Data provided.
(* ===== verification/Pong.v ===== *)
(** The Pong game, src/src/commands/pong.c.  [term_reset_screen], which both
    exits of [cmd_pong] call last, is left to the shell. *)
From Stdlib Require Import ZArith Lia Ascii String.
From stdpp Require Import base tactics option numbers list.
From S2P Require Import Prelude CString Ports Vga Terminal Input Play.
#[local] Open Scope Z_scope.

Definition PONG_LEFT : Z := 6.
Definition PONG_TOP : Z := 2.
Definition PONG_WIDTH : Z := 68.
Definition PONG_HEIGHT : Z := 20.
Definition PONG_PADDLE_H : Z := 4.
Definition PONG_WIN_SCORE : Z := 7.
Definition PONG_SPEEDUP_TICKS : Z := 220.
Definition PONG_MAX_SPEED_STAGE : Z := 20.
Definition PONG_BASE_MOVE_STRIDE : Z := 6.
Definition PONG_MIN_MOVE_STRIDE : Z := 2.

Definition pong_clamp_paddle (y : Z) : Z :=
  if y <? 0 then 0
  else if y >? PONG_HEIGHT - PONG_PADDLE_H then PONG_HEIGHT - PONG_PADDLE_H else y.

(** The variables of a rally. *)
Record rally := Rally {
  player_y : Z; ai_y : Z; ball_x : Z; ball_y : Z; ball_dx : Z; ball_dy : Z; rally_ticks : Z }.

Definition set_paddles (p a : Z) (r : rally) : rally :=
  Rally p a (ball_x r) (ball_y r) (ball_dx r) (ball_dy r) (rally_ticks r).
Definition set_ticks (n : Z) (r : rally) : rally :=
  Rally (player_y r) (ai_y r) (ball_x r) (ball_y r) (ball_dx r) (ball_dy r) n.
Definition set_ball (x y dx dy : Z) (r : rally) : rally :=
  Rally (player_y r) (ai_y r) x y dx dy (rally_ticks r).

Definition serve (player_score ai_score : Z) : rally :=
  let player_y := PONG_HEIGHT / 2 - PONG_PADDLE_H / 2 in
  Rally player_y player_y (PONG_WIDTH / 2) (PONG_HEIGHT / 2)
    (if negb (Z.land (player_score + ai_score) 1 =? 0) then 1 else -1)
    (if negb (Z.land (player_score + ai_score) 2 =? 0) then 1 else -1) 0.

(** The keys of the player, before [pong_clamp_paddle]. *)
Definition paddle_key (k y : Z) : Z :=
  let y := if (k =? KEY_UP) || (k =? ch "w") || (k =? ch "W") then i32 (y - 1) else y in
  if (k =? KEY_DOWN) || (k =? ch "s") || (k =? ch "S") then i32 (y + 1) else y.

Definition ai_move (r : rally) : Z :=
  let a := ai_y r in
  pong_clamp_paddle
    (if ball_y r <? a + PONG_PADDLE_H / 2 then a - 1
     else if ball_y r >? a + PONG_PADDLE_H / 2 then a + 1 else a).

Definition speed_stage (ticks : Z) : Z :=
  let s := Z.quot ticks PONG_SPEEDUP_TICKS in if s >? PONG_MAX_SPEED_STAGE then PONG_MAX_SPEED_STAGE else s.

Definition move_stride (ticks : Z) : Z :=
  let m := PONG_BASE_MOVE_STRIDE - Z.quot (speed_stage ticks) 4 in
  if m <? PONG_MIN_MOVE_STRIDE then PONG_MIN_MOVE_STRIDE else m.

(** The bounce off the two walls: row and vertical direction. *)
Definition wall_bounce (y dy : Z) : Z * Z :=
  let '(y, dy) := if y <=? 0 then (0, 1) else (y, dy) in
  if y >=? PONG_HEIGHT - 1 then (PONG_HEIGHT - 1, -1) else (y, dy).

(** The bounce off a paddle at row [paddle], towards [away]. *)
Definition paddle_bounce (away paddle y : Z) : Z * Z :=
  (away, if y <? paddle + PONG_PADDLE_H / 2 then -1 else 1).

Definition hits (paddle y : Z) : bool := (y >=? paddle) && (y <? paddle + PONG_PADDLE_H).

(** The directions of a ball at [x], [y], after the paddles. *)
Definition paddle_bounces (player ai x y dx dy : Z) : Z * Z :=
  let player_x := 2 in
  let ai_x := PONG_WIDTH - 3 in
  let '(dx, dy) := if (dx <? 0) && (x =? player_x + 1) && hits player y then paddle_bounce 1 player y else (dx, dy) in
  if (dx >? 0) && (x =? ai_x - 1) && hits ai y then paddle_bounce (-1) ai y else (dx, dy).

(** The ball after a move. *)
Definition move_ball (r : rally) : rally :=
  let x := ball_x r + ball_dx r in
  let '(y, dy) := wall_bounce (ball_y r + ball_dy r) (ball_dy r) in
  let '(dx, dy) := paddle_bounces (player_y r) (ai_y r) x y (ball_dx r) dy in
  set_ball x y dx dy r.

(** A tick of a rally after the keys: the next state and, when the ball is
    out, whether the player scores. *)
Definition rally_step (r : rally) : rally * option bool :=
  let r := set_paddles (pong_clamp_paddle (player_y r)) (ai_y r) r in
  let r := set_paddles (player_y r) (ai_move r) r in
  let r := set_ticks (i32 (rally_ticks r + 1)) r in
  if Z.rem (rally_ticks r) (move_stride (rally_ticks r)) =? 0 then
    let r := move_ball r in
    if ball_x r <? 0 then (r, Some false)
    else if ball_x r >=? PONG_WIDTH then (r, Some true) else (r, None)
  else (r, None).

Section io.
Context `{Hardware} (fuel : nat).
Abbreviation pongM := (M (play unit)).

Definition pong_draw_scene (player_y ai_y ball_x ball_y player_score ai_score : Z) : pongM unit :=
  let text := VGA_ATTR 15 0 in
  let gray := VGA_ATTR 7 0 in
  paint (vga_clear text);;
  put_text 0 2 (bs "PONG  (W/S or Arrows)  Esc=Quit") (VGA_ATTR 11 0);;
  put_text 0 44 (bs "You:") text;;
  put_number 16 0 49 player_score (VGA_ATTR 10 0);;
  put_text 0 55 (bs "CPU:") text;;
  put_number 16 0 60 ai_score (VGA_ATTR 12 0);;
  each (Z.to_nat (PONG_WIDTH + 2)) 0 (fun x =>
    put_cell (PONG_TOP - 1) (PONG_LEFT - 1 + x) (ch "=") gray;;
    put_cell (PONG_TOP + PONG_HEIGHT) (PONG_LEFT - 1 + x) (ch "=") gray);;
  each (Z.to_nat PONG_HEIGHT) 0 (fun y =>
    put_cell (PONG_TOP + y) (PONG_LEFT - 1) (ch "|") gray;;
    put_cell (PONG_TOP + y) (PONG_LEFT + PONG_WIDTH) (ch "|") gray;;
    if y mod 2 =? 0 then put_cell (PONG_TOP + y) (PONG_LEFT + PONG_WIDTH / 2) (ch ":") (VGA_ATTR 8 0) else skip);;
  each (Z.to_nat PONG_PADDLE_H) 0 (fun i =>
    put_cell (PONG_TOP + player_y + i) (PONG_LEFT + 2) (ch "#") (VGA_ATTR 10 0);;
    put_cell (PONG_TOP + ai_y + i) (PONG_LEFT + (PONG_WIDTH - 3)) (ch "#") (VGA_ATTR 12 0));;
  put_cell (PONG_TOP + ball_y) (PONG_LEFT + ball_x) (ch "O") (VGA_ATTR 14 0).

Definition pong_wait_serve (player_score ai_score : Z) : pongM unit :=
  pong_draw_scene (PONG_HEIGHT / 2 - 1) (PONG_HEIGHT / 2 - 1) (PONG_WIDTH / 2) (PONG_HEIGHT / 2) player_score ai_score;;
  put_text (PONG_TOP + PONG_HEIGHT / 2) (PONG_LEFT + PONG_WIDTH / 2 - 12) (bs "Next serve in 1 second...") (VGA_ATTR 7 0).

(** The keys of a tick: the player's row, [None] to quit. *)
Definition read_paddle (y : Z) : pongM (option Z) :=
  sloop fuel (fun y =>
    k ← poll fuel;
    mret (if k =? 0 then inr (Some y) else if k =? KEY_ESCAPE then inr None else inl (paddle_key k y))) y.

(** A turn of a rally; it ends with [None] to quit, or with who scores. *)
Definition rally_turn (player_score ai_score : Z) (r : rally) : pongM (rally + option bool) :=
  y ← read_paddle (player_y r);
  match y with
  | None => mret (inr None)
  | Some y =>
    let '(r, out) := rally_step (set_paddles y (ai_y r) r) in
    match out with
    | Some who => mret (inr (Some who))
    | None =>
      pong_draw_scene (player_y r) (ai_y r) (ball_x r) (ball_y r) player_score ai_score;;
      mret (inl r)
    end
  end.

(** The wait after a match: whether to play again. *)
Definition play_again : pongM bool :=
  mloop fuel (k ← wait_key fuel;
    mret (if k =? KEY_ESCAPE then Some false else if k =? KEY_ENTER then Some true else None)).

Definition match_over (player_score ai_score : Z) : pongM bool :=
  let row := PONG_HEIGHT / 2 - PONG_PADDLE_H / 2 in
  pong_draw_scene row row (PONG_WIDTH / 2) (PONG_HEIGHT / 2) player_score ai_score;;
  (if player_score >? ai_score then
     put_text (PONG_TOP + PONG_HEIGHT / 2 - 1) (PONG_LEFT + PONG_WIDTH / 2 - 6) (bs "YOU WIN!") (VGA_ATTR 15 2)
   else put_text (PONG_TOP + PONG_HEIGHT / 2 - 1) (PONG_LEFT + PONG_WIDTH / 2 - 7) (bs "CPU WINS!") (VGA_ATTR 15 4));;
  put_text (PONG_TOP + PONG_HEIGHT / 2 + 1) (PONG_LEFT + PONG_WIDTH / 2 - 16) (bs "Enter=Play Again  Esc=Quit")
    (VGA_ATTR 7 0);;
  play_again.

(** A rally and what follows it, over the two scores. *)
Definition pong_round (scores : Z * Z) : pongM (Z * Z + unit) :=
  let '(player_score, ai_score) := scores in
  pong_wait_serve player_score ai_score;;
  out ← sloop fuel (rally_turn player_score ai_score) (serve player_score ai_score);
  match out with
  | None => mret (inr tt)
  | Some who =>
    let '(player_score, ai_score) :=
      if (who : bool) then (player_score + 1, ai_score) else (player_score, ai_score + 1) in
    if (player_score >=? PONG_WIN_SCORE) || (ai_score >=? PONG_WIN_SCORE) then
      again ← match_over player_score ai_score;
      mret (if (again : bool) then inl (0, 0) else inr tt)
    else mret (inl (player_score, ai_score))
  end.

Definition cmd_pong : pongM unit := sloop fuel pong_round (0, 0).
End io.

(** * The ball and the paddles stay in the field *)

Record rally_ok (r : rally) : Prop := {
  ro_ai : 0 <= ai_y r <= 16;
  ro_x : 0 <= ball_x r < 68;
  ro_y : 0 <= ball_y r < 20;
  ro_dx : ball_dx r = 1 \/ ball_dx r = -1;
  ro_dy : ball_dy r = 1 \/ ball_dy r = -1 }.

Lemma clamp_paddle y : 0 <= pong_clamp_paddle y <= 16 /\ (0 <= y <= 16 -> pong_clamp_paddle y = y).
Proof.
  unfold pong_clamp_paddle, PONG_HEIGHT, PONG_PADDLE_H. rewrite Z.gtb_ltb.
  destruct (Z.ltb_spec y 0), (Z.ltb_spec (20 - 4) y); lia.
Qed.

Lemma serve_ok p a : rally_ok (serve p a).
Proof.
  unfold serve, PONG_HEIGHT, PONG_PADDLE_H, PONG_WIDTH.
  split; cbn; try (split; reflexivity || discriminate); destruct (negb _); auto.
Qed.

Lemma stride_range t : 0 <= t -> 2 <= move_stride t <= 6.
Proof.
  intros Ht. unfold move_stride, speed_stage, PONG_SPEEDUP_TICKS, PONG_MAX_SPEED_STAGE, PONG_BASE_MOVE_STRIDE, PONG_MIN_MOVE_STRIDE.
  rewrite Z.gtb_ltb. assert (0 <= Z.quot t 220) by (apply Z.quot_pos; lia).
  set (s := if 20 <? Z.quot t 220 then 20 else Z.quot t 220).
  assert (0 <= s) by (unfold s; destruct (_ <? _); lia).
  assert (0 <= Z.quot s 4) by (apply Z.quot_pos; lia).
  destruct (Z.ltb_spec (6 - Z.quot s 4) 2); lia.
Qed.

Definition unit_step (d : Z) : Prop := d = 1 \/ d = -1.

Lemma wall_bounce_ok y dy : -1 <= y <= 20 -> unit_step dy ->
  0 <= (wall_bounce y dy).1 < 20 /\ unit_step (wall_bounce y dy).2.
Proof.
  unfold wall_bounce, PONG_HEIGHT, unit_step. intros Hy Hd. destruct (Z.leb_spec y 0); cbn iota beta zeta.
  - change (0 >=? 20 - 1) with false. split; [cbn [fst]; lia|by left].
  - destruct (Z.geb_spec y (20 - 1)); (split; [cbn [fst]; lia|cbn [snd]; auto]).
Qed.

Lemma hits_spec p y : hits p y = true <-> p <= y < p + 4.
Proof. unfold hits, PONG_PADDLE_H. rewrite andb_true_iff, Z.geb_leb. lia. Qed.

(** Where a paddle stands when the ball reaches its column, the ball turns. *)
Lemma paddle_bounces_ok p a x y dx dy : unit_step dx -> unit_step dy ->
  let '(dx', dy') := paddle_bounces p a x y dx dy in
  unit_step dx' /\ unit_step dy' /\
  (dx = -1 -> x = 3 -> p <= y < p + 4 -> dx' = 1) /\ (dx = 1 -> x = 64 -> a <= y < a + 4 -> dx' = -1) /\
  (x <> 3 -> x <> 64 -> dx' = dx).
Proof.
  unfold unit_step. intros Hdx Hdy. unfold paddle_bounces, paddle_bounce, PONG_WIDTH.
  destruct ((dx <? 0) && (x =? 2 + 1) && hits p y) eqn:E1.
  - rewrite !andb_true_iff, hits_spec in E1. cbn [fst snd].
    destruct ((1 >? 0) && (x =? 68 - 3 - 1) && hits a y) eqn:E2; [rewrite !andb_true_iff in E2; lia|].
    destruct (y <? p + _); split_and!; (lia || auto).
  - destruct ((dx >? 0) && (x =? 68 - 3 - 1) && hits a y) eqn:E2.
    + rewrite !andb_true_iff, Z.gtb_ltb, hits_spec in E2. destruct (y <? a + _); split_and!; (lia || auto).
    + rewrite !andb_false_iff, <- !not_true_iff_false, hits_spec in E1.
      rewrite !andb_false_iff, <- !not_true_iff_false, Z.gtb_ltb, hits_spec in E2. split_and!; lia.
Qed.

(** A tick keeps the ball in the field or ends the rally at its side, and keeps
    both paddles in it. *)
Lemma rally_step_ok r : rally_ok r ->
  let '(r', out) := rally_step r in
  0 <= player_y r' <= 16 /\ 0 <= ai_y r' <= 16 /\ 0 <= ball_y r' < 20 /\
  match out with
  | None => rally_ok r'
  | Some who => ball_x r' = if (who : bool) then 68 else -1
  end.
Proof.
  intros [Ha Hx Hy Hdx Hdy]. unfold rally_step. cbn [set_paddles set_ticks rally_ticks player_y].
  destruct (clamp_paddle (player_y r)) as [Hp _].
  set (r1 := set_ticks _ _). assert (Hr1 : rally_ok r1 /\ 0 <= player_y r1 <= 16).
  { split; [|exact Hp]. split; cbn; try done. apply clamp_paddle. }
  clearbody r1. clear Ha Hx Hy Hdx Hdy Hp. destruct Hr1 as [Hr1 Hp]. pose proof Hr1 as [Ha Hx Hy Hdx Hdy].
  destruct (_ =? 0); [|done]. unfold move_ball.
  destruct (wall_bounce_ok (ball_y r1 + ball_dy r1) (ball_dy r1)) as [Hw1 Hw2]; [lia|done|].
  destruct (wall_bounce _ _) as [y dy]. cbn [fst snd] in *.
  pose proof (paddle_bounces_ok (player_y r1) (ai_y r1) (ball_x r1 + ball_dx r1) y (ball_dx r1) dy Hdx Hw2) as Hb.
  destruct (paddle_bounces _ _ _ _ _ _) as [dx' dy']. destruct Hb as (Hb1 & Hb2 & _).
  cbn [set_ball ball_x]. destruct (Z.ltb_spec (ball_x r1 + ball_dx r1) 0); [cbn; unfold unit_step in *; lia|].
  unfold PONG_WIDTH. destruct (Z.geb_spec (ball_x r1 + ball_dx r1) 68); [cbn; lia|].
  cbn. split_and!; try lia. by split.
Qed.

(** * The program keeps the screen *)

Section safety.
Context `{Hardware} (fuel : nat).
Abbreviation pkept := (mkeeps (play_ok (S := unit) any)).

Lemma keeps_scene a b c d e f : pkept (pong_draw_scene a b c d e f) any.
Proof. unfold pong_draw_scene. play. Qed.

Lemma keeps_paddle y : pkept (read_paddle fuel y) any.
Proof.
  apply mkeeps_sloop with (J := any); [|done]. intros s _.
  eapply mkeeps_bind; [apply keeps_input, keeps_poll_key|]. intros k _. apply mkeeps_ret. by repeat case_match.
Qed.

Lemma keeps_turn p a r : pkept (rally_turn fuel p a r) any.
Proof.
  unfold rally_turn. eapply mkeeps_bind; [apply keeps_paddle|]. intros [y|] _; [|by apply mkeeps_ret].
  destruct (rally_step _) as [r' [who|]]; [by apply mkeeps_ret|].
  eapply mkeeps_bind; [apply keeps_scene|]. intros _ _. by apply mkeeps_ret.
Qed.

Lemma keeps_over p a : pkept (match_over fuel p a) any.
Proof.
  unfold match_over. eapply mkeeps_bind; [apply keeps_scene|]. intros _ _.
  eapply mkeeps_bind; [destruct (_ >? _); apply keeps_text|]. intros _ _.
  eapply mkeeps_bind; [apply keeps_text|]. intros _ _. apply mkeeps_mloop.
  eapply mkeeps_bind; [apply keeps_input, keeps_wait_key|]. intros k _. apply mkeeps_ret. by repeat case_match.
Qed.

Lemma keeps_round scores : pkept (pong_round fuel scores) any.
Proof.
  destruct scores as [p a]. unfold pong_round. eapply mkeeps_bind with (P := any).
  { unfold pong_wait_serve. eapply mkeeps_bind; [apply keeps_scene|]. intros _ _. apply keeps_text. }
  intros _ _. eapply mkeeps_bind with (P := any).
  { apply mkeeps_sloop with (J := any); [|done]. intros r _. eapply mkeeps_mono; [apply keeps_turn|]. by intros []. }
  intros [who|] _; [|by apply mkeeps_ret]. destruct (if who then _ else _) as [p' a'].
  destruct (_ || _); [|by apply mkeeps_ret]. eapply mkeeps_bind; [apply keeps_over|]. intros again _. by apply mkeeps_ret.
Qed.

Lemma cmd_pong_ok : pkept (cmd_pong fuel) any.
Proof.
  apply mkeeps_sloop with (J := any); [|done]. intros s _. eapply mkeeps_mono; [apply keeps_round|]. by intros [].
Qed.
End safety.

Directions.
Above are the records; copy exactly the lines from the line with "Rally (player_y r) (ai_y r) x" through the line with "let ai_x := PONG_WIDTH - 3 in", both included.

Output of the task.
  Rally (player_y r) (ai_y r) x y dx dy (rally_ticks r).

Definition serve (player_score ai_score : Z) : rally :=
  let player_y := PONG_HEIGHT / 2 - PONG_PADDLE_H / 2 in
  Rally player_y player_y (PONG_WIDTH / 2) (PONG_HEIGHT / 2)
    (if negb (Z.land (player_score + ai_score) 1 =? 0) then 1 else -1)
    (if negb (Z.land (player_score + ai_score) 2 =? 0) then 1 else -1) 0.

(** The keys of the player, before [pong_clamp_paddle]. *)
Definition paddle_key (k y : Z) : Z :=
  let y := if (k =? KEY_UP) || (k =? ch "w") || (k =? ch "W") then i32 (y - 1) else y in
  if (k =? KEY_DOWN) || (k =? ch "s") || (k =? ch "S") then i32 (y + 1) else y.

Definition ai_move (r : rally) : Z :=
  let a := ai_y r in
  pong_clamp_paddle
    (if ball_y r <? a + PONG_PADDLE_H / 2 then a - 1
     else if ball_y r >? a + PONG_PADDLE_H / 2 then a + 1 else a).

Definition speed_stage (ticks : Z) : Z :=
  let s := Z.quot ticks PONG_SPEEDUP_TICKS in if s >? PONG_MAX_SPEED_STAGE then PONG_MAX_SPEED_STAGE else s.

Definition move_stride (ticks : Z) : Z :=
  let m := PONG_BASE_MOVE_STRIDE - Z.quot (speed_stage ticks) 4 in
  if m <? PONG_MIN_MOVE_STRIDE then PONG_MIN_MOVE_STRIDE else m.

(** The bounce off the two walls: row and vertical direction. *)
Definition wall_bounce (y dy : Z) : Z * Z :=
  let '(y, dy) := if y <=? 0 then (0, 1) else (y, dy) in
  if y >=? PONG_HEIGHT - 1 then (PONG_HEIGHT - 1, -1) else (y, dy).

(** The bounce off a paddle at row [paddle], towards [away]. *)
Definition paddle_bounce (away paddle y : Z) : Z * Z :=
  (away, if y <? paddle + PONG_PADDLE_H / 2 then -1 else 1).

Definition hits (paddle y : Z) : bool := (y >=? paddle) && (y <? paddle + PONG_PADDLE_H).

(** The directions of a ball at [x], [y], after the paddles. *)
Definition paddle_bounces (player ai x y dx dy : Z) : Z * Z :=
  let player_x := 2 in
  let ai_x := PONG_WIDTH - 3 in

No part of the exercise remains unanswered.